(What the exercise asks) How do the lines below between the ones holding "(** ** Types *)" and "Definition RESOLVER_CACHE_HASH_OFFSET : Z", inclusive, read? Give them again exactly, with no other lines.

________

Definition level_str (l : mksys_level) : bytes :=
  match l with MKSYS_LEVEL_CRITICAL => str "CRIT" | MKSYS_LEVEL_WARNING => str "WARN" | _ => str "INFO" end.

(** The two writes of one line, with their prefix unless there is none. *)
Definition put_line (prefix : bytes) (noprefix : bool) (prefix_answer message_answer : option nat) (line : bytes) : bytes * bool :=
  let '(p, ok1) := if noprefix then ([], true) else put prefix_answer prefix in
  let '(m, ok2) := put message_answer line in
  (p ++ m, ok1 && ok2).

(** The file part: what is written, whether it failed, and the descriptors left. *)
Definition log_file_write (a : log_answers) (noprefix : bool) (logfile : bytes) (level : bytes) (message : bytes) : bytes * bool * Z :=
  if bool_decide (logfile = []) then ([], false, 0) else
  let time_str := gettime (la_time a) TIME_SIZE in
  let '(opened, descriptors) := log_fd_open a (Some logfile) in
  if negb opened then ([], true, descriptors) else
  if negb (la_fdopen a) then ([], true, descriptors - 1) else
  let '(b, ok) := put_line (str "[" ++ time_str ++ str "] [" ++ level ++ str "] ") noprefix (la_prefix a) (la_message a) (message ++ [10]) in
  (b, negb ok || negb (la_fclose a), descriptors - 1).

Definition log_write (a : log_answers) (noprefix : bool) (logfile : bytes) (maxlevel : Z) (msglevel : mksys_level) (line_end : mksys_line_end)
    (message : option bytes) : logged :=
  let message := default [] message in
  if maxlevel <? level_value msglevel then {| lo_result := 0; lo_file := []; lo_stdout := []; lo_stderr := []; lo_descriptors := 0 |} else
  let level := level_str msglevel in
  let '(file, failed, descriptors) := log_file_write a noprefix logfile level message in
  if noprefix && negb (la_isatty a)
  then {| lo_result := if failed then 1 else 0; lo_file := file; lo_stdout := []; lo_stderr := []; lo_descriptors := descriptors |} else
  let '(out, ok) := put_line (str "[" ++ level ++ str "] ") noprefix (la_out_prefix a) (la_out_message a)
    (message ++ match line_end with MKSYS_PARAGRAPH_END => [10; 10] | MKSYS_LINE_END => [10] end) in
  let critical := match msglevel with MKSYS_LEVEL_CRITICAL => true | _ => false end in
  {| lo_result := if failed || negb ok then 1 else 0; lo_file := file; lo_stdout := if critical then [] else out; lo_stderr := if critical then out else [];
     lo_descriptors := descriptors |}.
(** Receiving bytes that fit. *)
Lemma received_inv q src dst bs : q_inv q src dst -> peer_eof q = false ->
  len bs <= NET_RELAY_BUFFER_BYTES - q_length q -> q_inv (with_data q (data q ++ bs)) (src ++ bs) dst.
Proof.
  intros [Hb Hf Hs] He Hn. unfold q_length in *. constructor; unfold q_length; simpl; [lens| |].
  - rewrite Hf, drop_app_le by lia. by rewrite <- app_assoc.
  - intros H. destruct (Hs H). congruence.
Qed.

Lemma with_eof_inv q src dst : q_inv q src dst -> q_inv (with_eof q) src dst.
Proof. intros [Hb Hf Hs]. constructor; [done|done|]. intros H. by destruct (Hs H). Qed.

#[export] Hint Resolve compact_inv with_eof_inv : mrs.

Lemma drain_inv env q t sent src dst : q_inv q src (dst ++ sent) ->
  let '(_, m) := net_relay_queue_drain env q t sent in q_inv (m_queue m) src (dst ++ m_bytes m).
Proof.
  revert q t sent. induction env as [env IH] using (induction_ltof1 _ (@length answer)). unfold ltof in IH.
  intros q t sent Hq. destruct env as [|a env]; cbn [net_relay_queue_drain].
  { if_as E; simpl; eauto with mrs. }
  if_as E; [|simpl; eauto with mrs].
  destruct a as [|[n| | |]| | |]; try (simpl; eauto with mrs; done).
  - if_as E1; [done|]. if_as E2; [|done]. assert (Hq' := sent_inv q src (dst ++ sent) n Hq ltac:(lia)). rewrite <- app_assoc in Hq'.
    destruct env as [|[[t'|]| | | |] env]; try done. apply IH; [simpl; lia|done].
  - apply IH; [simpl; lia|done].
Qed.

Lemma fill_inv env q t received src dst : q_inv q (src ++ received) dst ->
  let '(_, m) := net_relay_queue_fill_loop env q t received in q_inv (m_queue m) (src ++ m_bytes m) dst.
Proof.
  revert q t received. induction env as [env IH] using (induction_ltof1 _ (@length answer)). unfold ltof in IH.
  intros q t received Hq. destruct env as [|a env]; cbn [net_relay_queue_fill_loop].
  { by if_as E. }
  if_as E; [|done]. destruct a as [| |[bs| | |]| |]; try (simpl; eauto with mrs; done).
  if_as E2; [|done]. assert (Hq' := received_inv q (src ++ received) dst bs Hq ltac:(by destruct (peer_eof q)) ltac:(lia)).
  rewrite <- app_assoc in Hq'. destruct env as [|[[t'|]| | | |] env]; try done. apply IH; [simpl; lia|done].
Qed.
(* ===== verification/Cache.v ===== *)
(** * The DNS result cache ([src/src/resolver/cache.c])

    A hash table of reference-counted entries, keyed by the normalised name and
    the query type.  A pointer to an entry is the entry's [id], which the code
    gives out once; an operation on a pointer whose entry has been freed is
    [None].  Sizes are those of the LP64 data model; a failing [calloc] is an
    argument. *)

From S2P Require Import Prelude Proxy TimeUtil Metrics ResolverUtil.

(** ** Types *)

Definition RESOLVER_CACHE_ENTRY_LIMIT : Z := 16384.
Definition RESOLVER_CACHE_OWNED_BYTE_LIMIT : Z := 64 * 1024 * 1024.
Definition RESOLVER_CACHE_RESULT_BYTE_LIMIT : Z := 256 * 1024.
Definition RESOLVER_CACHE_HASH_OFFSET : Z := 14695981039346656037.
Definition RESOLVER_CACHE_HASH_PRIME : Z := 1099511628211.

Definition sizeof_pointer : Z := 8.
Definition sizeof_dns_address_record : Z := 32.
Definition sizeof_dns_cname_record : Z := 2056.
Definition sizeof_dns_srv_record : Z := 1040.
Definition sizeof_resolver_cache_payload : Z := 3184.
Definition sizeof_resolver_cache_entry : Z := 1088.
Definition sizeof_resolver_cache : Z := 2120.

Inductive resolver_cache_acquire_status :=
  | RESOLVER_CACHE_ACQUIRE_OK | RESOLVER_CACHE_ACQUIRE_BAD_ARGUMENT | RESOLVER_CACHE_ACQUIRE_LIMIT
  | RESOLVER_CACHE_ACQUIRE_MEMORY.
Inductive resolver_cache_publish_status :=
  | RESOLVER_CACHE_PUBLISH_STORED | RESOLVER_CACHE_PUBLISH_TRANSIENT | RESOLVER_CACHE_PUBLISH_BAD_ARGUMENT
  | RESOLVER_CACHE_PUBLISH_INVALID | RESOLVER_CACHE_PUBLISH_LIMIT | RESOLVER_CACHE_PUBLISH_MEMORY
  | RESOLVER_CACHE_PUBLISH_TIME.
Inductive resolver_cache_result_fit :=
  | RESOLVER_CACHE_RESULT_FIT_OK | RESOLVER_CACHE_RESULT_FIT_SHAPE | RESOLVER_CACHE_RESULT_FIT_BYTES.
Inductive resolver_cache_view_status :=
  | RESOLVER_CACHE_VIEW_EMPTY | RESOLVER_CACHE_VIEW_FRESH_POSITIVE | RESOLVER_CACHE_VIEW_FRESH_NXDOMAIN
  | RESOLVER_CACHE_VIEW_FRESH_NODATA.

________

(Completed task)
(** ** Types *)

Definition RESOLVER_CACHE_ENTRY_LIMIT : Z := 16384.
Definition RESOLVER_CACHE_OWNED_BYTE_LIMIT : Z := 64 * 1024 * 1024.
Definition RESOLVER_CACHE_RESULT_BYTE_LIMIT : Z := 256 * 1024.
Definition RESOLVER_CACHE_HASH_OFFSET : Z := 14695981039346656037.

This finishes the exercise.